[GIVEN ENTRIES Boundary: Start]

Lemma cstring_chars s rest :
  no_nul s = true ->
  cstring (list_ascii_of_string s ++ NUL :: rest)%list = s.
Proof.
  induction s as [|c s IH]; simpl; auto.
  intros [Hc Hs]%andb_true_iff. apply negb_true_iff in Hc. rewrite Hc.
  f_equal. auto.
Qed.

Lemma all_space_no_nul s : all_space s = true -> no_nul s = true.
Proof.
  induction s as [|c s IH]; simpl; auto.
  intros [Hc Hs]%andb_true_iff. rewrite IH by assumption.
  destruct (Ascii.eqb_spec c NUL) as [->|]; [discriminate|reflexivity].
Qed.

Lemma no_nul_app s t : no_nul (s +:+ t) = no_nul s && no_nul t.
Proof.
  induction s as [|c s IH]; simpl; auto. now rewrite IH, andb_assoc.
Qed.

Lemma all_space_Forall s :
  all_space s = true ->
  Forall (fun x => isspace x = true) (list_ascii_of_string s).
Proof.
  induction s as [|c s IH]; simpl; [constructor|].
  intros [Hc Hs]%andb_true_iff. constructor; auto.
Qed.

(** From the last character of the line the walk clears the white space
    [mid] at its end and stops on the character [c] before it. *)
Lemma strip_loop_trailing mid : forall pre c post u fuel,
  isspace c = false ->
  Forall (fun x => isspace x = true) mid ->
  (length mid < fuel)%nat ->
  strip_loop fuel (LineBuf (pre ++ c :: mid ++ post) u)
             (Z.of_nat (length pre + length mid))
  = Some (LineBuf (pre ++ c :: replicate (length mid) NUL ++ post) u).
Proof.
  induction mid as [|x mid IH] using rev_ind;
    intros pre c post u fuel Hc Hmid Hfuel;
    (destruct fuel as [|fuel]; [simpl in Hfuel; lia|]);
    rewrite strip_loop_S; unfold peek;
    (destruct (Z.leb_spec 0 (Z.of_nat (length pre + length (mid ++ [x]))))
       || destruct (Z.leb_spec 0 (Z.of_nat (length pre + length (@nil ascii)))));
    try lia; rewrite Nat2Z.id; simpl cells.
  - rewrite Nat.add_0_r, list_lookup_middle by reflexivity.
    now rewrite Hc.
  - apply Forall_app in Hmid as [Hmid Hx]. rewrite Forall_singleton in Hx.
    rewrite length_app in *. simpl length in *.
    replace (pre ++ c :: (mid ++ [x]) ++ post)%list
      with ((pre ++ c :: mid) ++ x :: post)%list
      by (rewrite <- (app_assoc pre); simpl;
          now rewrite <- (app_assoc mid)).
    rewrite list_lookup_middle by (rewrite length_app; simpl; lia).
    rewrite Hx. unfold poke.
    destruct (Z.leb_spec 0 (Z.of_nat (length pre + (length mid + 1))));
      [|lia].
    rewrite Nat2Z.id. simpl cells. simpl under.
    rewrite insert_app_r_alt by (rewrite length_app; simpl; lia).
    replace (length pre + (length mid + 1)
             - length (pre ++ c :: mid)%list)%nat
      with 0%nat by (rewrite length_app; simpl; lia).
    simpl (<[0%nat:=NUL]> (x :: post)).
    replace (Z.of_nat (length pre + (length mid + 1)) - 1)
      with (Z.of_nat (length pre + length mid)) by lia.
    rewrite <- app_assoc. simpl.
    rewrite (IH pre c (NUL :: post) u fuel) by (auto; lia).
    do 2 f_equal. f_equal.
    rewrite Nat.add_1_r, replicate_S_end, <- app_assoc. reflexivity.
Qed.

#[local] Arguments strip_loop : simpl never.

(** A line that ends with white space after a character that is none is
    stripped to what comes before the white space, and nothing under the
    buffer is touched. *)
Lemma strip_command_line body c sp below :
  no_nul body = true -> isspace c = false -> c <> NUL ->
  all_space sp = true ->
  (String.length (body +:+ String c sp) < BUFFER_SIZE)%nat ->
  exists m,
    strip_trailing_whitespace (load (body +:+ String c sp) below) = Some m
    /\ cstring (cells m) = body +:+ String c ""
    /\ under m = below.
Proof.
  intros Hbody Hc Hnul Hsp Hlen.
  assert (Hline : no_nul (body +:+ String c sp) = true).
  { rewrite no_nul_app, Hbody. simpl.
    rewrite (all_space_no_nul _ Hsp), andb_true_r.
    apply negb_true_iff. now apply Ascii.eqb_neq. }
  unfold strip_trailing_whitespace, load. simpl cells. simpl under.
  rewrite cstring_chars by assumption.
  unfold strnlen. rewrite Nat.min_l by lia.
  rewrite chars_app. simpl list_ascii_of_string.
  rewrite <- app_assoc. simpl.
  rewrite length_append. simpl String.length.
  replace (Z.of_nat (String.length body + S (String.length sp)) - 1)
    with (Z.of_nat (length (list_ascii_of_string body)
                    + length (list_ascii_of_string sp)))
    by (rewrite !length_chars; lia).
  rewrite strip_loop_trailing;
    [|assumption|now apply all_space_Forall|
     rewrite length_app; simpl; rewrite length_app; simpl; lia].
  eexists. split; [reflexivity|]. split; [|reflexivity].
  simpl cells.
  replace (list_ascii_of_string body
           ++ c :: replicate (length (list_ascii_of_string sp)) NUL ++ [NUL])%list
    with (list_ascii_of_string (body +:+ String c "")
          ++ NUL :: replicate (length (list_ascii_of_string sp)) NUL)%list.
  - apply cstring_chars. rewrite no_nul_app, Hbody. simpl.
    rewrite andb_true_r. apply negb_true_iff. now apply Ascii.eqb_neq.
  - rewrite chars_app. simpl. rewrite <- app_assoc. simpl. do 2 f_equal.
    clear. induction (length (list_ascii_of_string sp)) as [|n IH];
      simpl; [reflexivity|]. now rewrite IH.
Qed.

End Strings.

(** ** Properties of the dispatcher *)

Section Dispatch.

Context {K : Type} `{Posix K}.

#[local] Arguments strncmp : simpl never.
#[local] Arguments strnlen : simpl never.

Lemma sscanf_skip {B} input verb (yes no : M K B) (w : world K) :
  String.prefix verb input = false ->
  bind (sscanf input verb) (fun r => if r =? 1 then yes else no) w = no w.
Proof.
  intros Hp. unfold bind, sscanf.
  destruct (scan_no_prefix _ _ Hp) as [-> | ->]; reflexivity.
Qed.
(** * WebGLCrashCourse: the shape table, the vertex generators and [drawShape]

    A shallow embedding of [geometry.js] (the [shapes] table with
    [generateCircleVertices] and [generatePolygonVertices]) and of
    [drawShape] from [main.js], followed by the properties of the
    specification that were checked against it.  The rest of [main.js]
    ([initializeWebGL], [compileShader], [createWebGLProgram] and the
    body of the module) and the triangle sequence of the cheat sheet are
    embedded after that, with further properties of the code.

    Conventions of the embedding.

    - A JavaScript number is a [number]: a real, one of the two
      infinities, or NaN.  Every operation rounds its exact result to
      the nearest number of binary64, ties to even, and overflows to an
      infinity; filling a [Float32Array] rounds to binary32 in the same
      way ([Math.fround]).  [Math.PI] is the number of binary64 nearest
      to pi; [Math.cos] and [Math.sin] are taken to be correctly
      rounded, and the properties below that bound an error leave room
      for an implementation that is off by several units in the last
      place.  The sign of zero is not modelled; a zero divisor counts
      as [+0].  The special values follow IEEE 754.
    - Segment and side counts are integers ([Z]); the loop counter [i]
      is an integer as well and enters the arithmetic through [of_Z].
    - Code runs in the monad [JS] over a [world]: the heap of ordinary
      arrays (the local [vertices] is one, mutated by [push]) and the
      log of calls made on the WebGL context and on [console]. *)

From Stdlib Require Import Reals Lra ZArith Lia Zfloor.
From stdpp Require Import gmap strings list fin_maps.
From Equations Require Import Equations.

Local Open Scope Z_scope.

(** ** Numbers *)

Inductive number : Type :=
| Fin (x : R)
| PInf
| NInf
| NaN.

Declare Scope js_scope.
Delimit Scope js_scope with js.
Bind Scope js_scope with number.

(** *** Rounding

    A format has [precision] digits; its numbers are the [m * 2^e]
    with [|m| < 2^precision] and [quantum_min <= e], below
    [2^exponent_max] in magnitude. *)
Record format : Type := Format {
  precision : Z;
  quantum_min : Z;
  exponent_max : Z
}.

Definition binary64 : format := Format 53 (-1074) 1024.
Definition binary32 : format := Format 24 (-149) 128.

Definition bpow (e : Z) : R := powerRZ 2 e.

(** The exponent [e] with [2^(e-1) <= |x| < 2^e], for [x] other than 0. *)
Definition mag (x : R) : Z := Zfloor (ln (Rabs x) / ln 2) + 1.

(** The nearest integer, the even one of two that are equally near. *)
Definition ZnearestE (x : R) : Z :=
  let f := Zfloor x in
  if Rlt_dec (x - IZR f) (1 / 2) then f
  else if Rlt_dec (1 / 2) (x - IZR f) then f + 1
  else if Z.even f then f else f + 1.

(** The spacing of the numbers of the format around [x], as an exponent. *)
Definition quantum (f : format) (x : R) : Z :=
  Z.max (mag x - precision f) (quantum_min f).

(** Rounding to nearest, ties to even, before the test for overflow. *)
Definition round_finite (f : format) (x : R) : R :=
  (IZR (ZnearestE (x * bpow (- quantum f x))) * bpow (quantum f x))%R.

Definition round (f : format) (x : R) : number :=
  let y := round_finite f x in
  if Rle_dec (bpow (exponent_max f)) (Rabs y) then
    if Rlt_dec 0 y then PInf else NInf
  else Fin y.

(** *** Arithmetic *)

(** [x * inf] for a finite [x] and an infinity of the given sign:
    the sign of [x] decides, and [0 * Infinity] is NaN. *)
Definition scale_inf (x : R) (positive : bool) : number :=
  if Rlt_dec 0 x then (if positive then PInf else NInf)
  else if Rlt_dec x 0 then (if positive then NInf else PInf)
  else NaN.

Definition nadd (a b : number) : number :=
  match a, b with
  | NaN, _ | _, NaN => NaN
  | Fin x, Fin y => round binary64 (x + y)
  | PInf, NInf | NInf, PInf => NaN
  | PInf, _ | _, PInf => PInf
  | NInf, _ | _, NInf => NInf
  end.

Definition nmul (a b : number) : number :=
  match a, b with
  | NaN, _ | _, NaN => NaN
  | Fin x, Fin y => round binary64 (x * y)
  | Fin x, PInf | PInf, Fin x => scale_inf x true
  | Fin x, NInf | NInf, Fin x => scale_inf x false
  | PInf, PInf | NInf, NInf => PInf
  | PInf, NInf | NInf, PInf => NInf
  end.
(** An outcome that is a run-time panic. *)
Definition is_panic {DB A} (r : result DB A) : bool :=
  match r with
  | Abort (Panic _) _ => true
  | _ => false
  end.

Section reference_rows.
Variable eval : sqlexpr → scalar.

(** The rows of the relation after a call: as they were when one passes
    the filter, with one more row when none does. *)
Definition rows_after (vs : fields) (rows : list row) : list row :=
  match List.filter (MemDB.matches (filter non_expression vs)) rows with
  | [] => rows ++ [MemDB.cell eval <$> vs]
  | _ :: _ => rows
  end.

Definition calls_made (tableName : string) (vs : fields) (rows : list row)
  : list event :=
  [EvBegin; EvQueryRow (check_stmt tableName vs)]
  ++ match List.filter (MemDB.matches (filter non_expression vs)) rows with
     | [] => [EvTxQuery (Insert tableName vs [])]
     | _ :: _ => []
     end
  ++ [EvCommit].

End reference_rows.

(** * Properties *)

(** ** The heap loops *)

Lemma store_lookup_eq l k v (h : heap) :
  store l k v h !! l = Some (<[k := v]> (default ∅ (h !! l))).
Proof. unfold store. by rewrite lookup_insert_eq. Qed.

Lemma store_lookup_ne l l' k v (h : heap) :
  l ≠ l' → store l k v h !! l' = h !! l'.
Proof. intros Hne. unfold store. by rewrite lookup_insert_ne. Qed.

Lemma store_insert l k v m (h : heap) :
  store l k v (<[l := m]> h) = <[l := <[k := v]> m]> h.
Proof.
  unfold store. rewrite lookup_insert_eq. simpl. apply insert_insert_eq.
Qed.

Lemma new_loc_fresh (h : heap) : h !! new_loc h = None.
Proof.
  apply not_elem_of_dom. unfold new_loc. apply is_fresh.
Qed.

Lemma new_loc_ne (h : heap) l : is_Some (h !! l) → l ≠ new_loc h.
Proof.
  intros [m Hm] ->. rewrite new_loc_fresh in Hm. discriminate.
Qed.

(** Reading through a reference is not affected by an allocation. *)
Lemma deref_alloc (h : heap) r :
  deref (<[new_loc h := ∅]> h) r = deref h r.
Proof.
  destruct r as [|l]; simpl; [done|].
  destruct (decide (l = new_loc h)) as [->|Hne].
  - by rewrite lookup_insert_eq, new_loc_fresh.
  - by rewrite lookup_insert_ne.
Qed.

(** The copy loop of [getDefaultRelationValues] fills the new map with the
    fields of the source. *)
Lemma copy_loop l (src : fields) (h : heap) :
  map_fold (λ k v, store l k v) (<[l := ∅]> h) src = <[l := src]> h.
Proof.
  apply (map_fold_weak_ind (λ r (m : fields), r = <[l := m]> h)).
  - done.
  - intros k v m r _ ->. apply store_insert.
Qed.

[GIVEN ENTRIES Boundary: End]

[DIRECTIONS] Reproduce, word for word and in full, only the lines above that start at the line with "(destruct fuel as" and run through the line with "Lemma strip_command_line body", both ends included.

[RESPONSE AREA]
    (destruct fuel as [|fuel]; [simpl in Hfuel; lia|]);
    rewrite strip_loop_S; unfold peek;
    (destruct (Z.leb_spec 0 (Z.of_nat (length pre + length (mid ++ [x]))))
       || destruct (Z.leb_spec 0 (Z.of_nat (length pre + length (@nil ascii)))));
    try lia; rewrite Nat2Z.id; simpl cells.
  - rewrite Nat.add_0_r, list_lookup_middle by reflexivity.
    now rewrite Hc.
  - apply Forall_app in Hmid as [Hmid Hx]. rewrite Forall_singleton in Hx.
    rewrite length_app in *. simpl length in *.
    replace (pre ++ c :: (mid ++ [x]) ++ post)%list
      with ((pre ++ c :: mid) ++ x :: post)%list
      by (rewrite <- (app_assoc pre); simpl;
          now rewrite <- (app_assoc mid)).
    rewrite list_lookup_middle by (rewrite length_app; simpl; lia).
    rewrite Hx. unfold poke.
    destruct (Z.leb_spec 0 (Z.of_nat (length pre + (length mid + 1))));
      [|lia].
    rewrite Nat2Z.id. simpl cells. simpl under.
    rewrite insert_app_r_alt by (rewrite length_app; simpl; lia).
    replace (length pre + (length mid + 1)
             - length (pre ++ c :: mid)%list)%nat
      with 0%nat by (rewrite length_app; simpl; lia).
    simpl (<[0%nat:=NUL]> (x :: post)).
    replace (Z.of_nat (length pre + (length mid + 1)) - 1)
      with (Z.of_nat (length pre + length mid)) by lia.
    rewrite <- app_assoc. simpl.
    rewrite (IH pre c (NUL :: post) u fuel) by (auto; lia).
    do 2 f_equal. f_equal.
    rewrite Nat.add_1_r, replicate_S_end, <- app_assoc. reflexivity.
Qed.

#[local] Arguments strip_loop : simpl never.

(** A line that ends with white space after a character that is none is
    stripped to what comes before the white space, and nothing under the
    buffer is touched. *)
Lemma strip_command_line body c sp below :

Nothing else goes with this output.